Clonidine, a partial presynaptic and postsynaptic alpha-adrenoceptor agonist, has been shown to lower blood pressure in normal subjects but not in tetraplegics; however, the mechanisms of this action have not been elucidated. The hemodynamic and hormonal basis of the hypotensive action of clonidine was investigated in tetraplegics with complete cervical spinal cord transection and preganglionic sympathetic denervation, in patients with unilateral brachial plexus injury and postganglionic sympathetic denervation, and in normal subjects. In normal subjects, the fall in blood pressure after clonidine infusion was accompanied by a reduction in cardiac output that was predominantly due to a fall in stroke volume and in heart rate. The lack of fall in blood pressure, cardiac output, and stroke volume in tetraplegics indicates that these effects are exerted at a supraspinal level and require intact descending sympathetic pathways. After clonidine infusion, digital skin vasodilatation occurred in normal subjects, in the innervated but not the denervated limb of patients with unilateral brachial plexus injury, and in tetraplegics, indicating that this response is due to the central sympatholytic effect of clonidine. Plasma norepinephrine was much lower in tetraplegics compared with normal subjects, and after clonidine infusion, it fell substantially in normal subjects alone. Plasma renin activity did not change. Bladder stimulation in tetraplegics resulted in a rise in blood pressure and vasoconstriction in digital skin vessels.
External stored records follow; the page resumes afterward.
(** The numeric value of an enumerator of [Type]. *)
Definition type_ord (t : Type_) : Z :=
  match t with
  | UNKNOWN => 0 | INT => 1 | LONG => 2 | FLOAT => 3 | DOUBLE => 4 | STRING => 5 | STORAGE => 6
  end.

(** IEEE 754 single and double precision of the [float] and [double] types. *)
Definition f32_prec := 24.
Definition f32_emax := 128.
Definition f64_prec := 53.
Definition f64_emax := 1024.

(** [std::numeric_limits<float>::epsilon()] is 2^-23, the one of [double] 2^-52. *)
Definition f32_epsilon : spec_float := S754_finite false (2 ^ 23)%positive (-46).
Definition f64_epsilon : spec_float := S754_finite false (2 ^ 52)%positive (-104).

(** The bytes of a float in memory, for reads of the union through another member. *)
Definition sf_bits (mbits ebias : Z) (f : spec_float) : Z :=
  let sign (s : bool) := if s then 2 ^ (mbits + (if mbits =? 23 then 8 else 11)) else 0 in
  let expmask := Z.shiftl (if mbits =? 23 then 0xff else 0x7ff) mbits in
  match f with
  | S754_zero s => sign s
  | S754_infinity s => sign s + expmask
  | S754_nan => expmask + 2 ^ (mbits - 1)
  | S754_finite s m e =>
      sign s + (if Zpos m <? 2 ^ mbits then Zpos m
                else Z.shiftl (e + ebias) mbits + (Zpos m - 2 ^ mbits))
  end.

(** A read of the union member [int_value]: the low 32 bits of whatever member was
    written; [None] when no numeric member was ever written. *)
Definition int_value (v : Value) : option Z :=
  match v with
  | VINT z => Some z
  | VLONG z => Some (wrap32 z)
  | VFLOAT f => Some (wrap32 (sf_bits 23 150 f))
  | VDOUBLE f => Some (wrap32 (sf_bits 52 1075 f))
  | _ => None
  end.

Fixpoint list_ltb (a b : list Z) : bool :=
  match a, b with
  | [], [] => false
  | [], _ :: _ => true
  | _ :: _, [] => false
  | x :: a', y :: b' => if x <? y then true else if y <? x then false else list_ltb a' b'
  end.

Definition Value_isZero (v : Value) : bool :=
  match v with
  | VINT z => z =? 0
  | VLONG z => z =? 0
  | VFLOAT f => SFleb (SFabs f) f32_epsilon
  | VDOUBLE f => SFleb (SFabs f) f64_epsilon
  | VSTRING s => (String.length s =? 0)%nat
  | VSTORAGE b => (length b =? 0)%nat
  | VUNKNOWN => false
  end.

(** [operator==] *)
Definition Value_eqb (a b : Value) : bool :=
  match a, b with
  | VINT x, VINT y => x =? y
  | VLONG x, VLONG y => x =? y
  | VFLOAT x, VFLOAT y => SFeqb x y
  | VDOUBLE x, VDOUBLE y => SFeqb x y
  | VSTRING x, VSTRING y => String.eqb x y
  | VSTORAGE x, VSTORAGE y => bool_decide (x = y)
  | _, _ => false
  end.

(** [operator!=] *)
Definition Value_neqb (a b : Value) : bool :=
  match a, b with
  | VINT x, VINT y => negb (x =? y)
  | VLONG x, VLONG y => negb (x =? y)
  | VFLOAT x, VFLOAT y => negb (SFeqb x y)
  | VDOUBLE x, VDOUBLE y => negb (SFeqb x y)
  | VSTRING x, VSTRING y => negb (String.eqb x y)
  | VSTORAGE x, VSTORAGE y => negb (bool_decide (x = y))
  | VUNKNOWN, VUNKNOWN => false
  | _, _ => true
  end.

(** [operator<] *)
Definition Value_ltb (a b : Value) : bool :=
  match a, b with
  | VINT x, VINT y => x <? y
  | VLONG x, VLONG y => x <? y
  | VFLOAT x, VFLOAT y => SFltb x y
  | VDOUBLE x, VDOUBLE y => SFltb x y
  | VSTRING x, VSTRING y => String.ltb x y
  | VSTORAGE x, VSTORAGE y => list_ltb x y
  | _, _ => type_ord (getType a) <? type_ord (getType b)
  end.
The inability of clonidine to significantly reduce or abolish the pressor and digital vasoconstrictor responses after bladder stimulation in tetraplegics indicates that clonidine does not exert a major effect on spinal preganglionic neurons or peripheral presynaptic alpha 2-adrenoceptors. Therefore, clonidine is a suitable drug for use in analyzing the central supraspinal levels of control in varying circulatory disorders, such as hypertension and postural hypotension.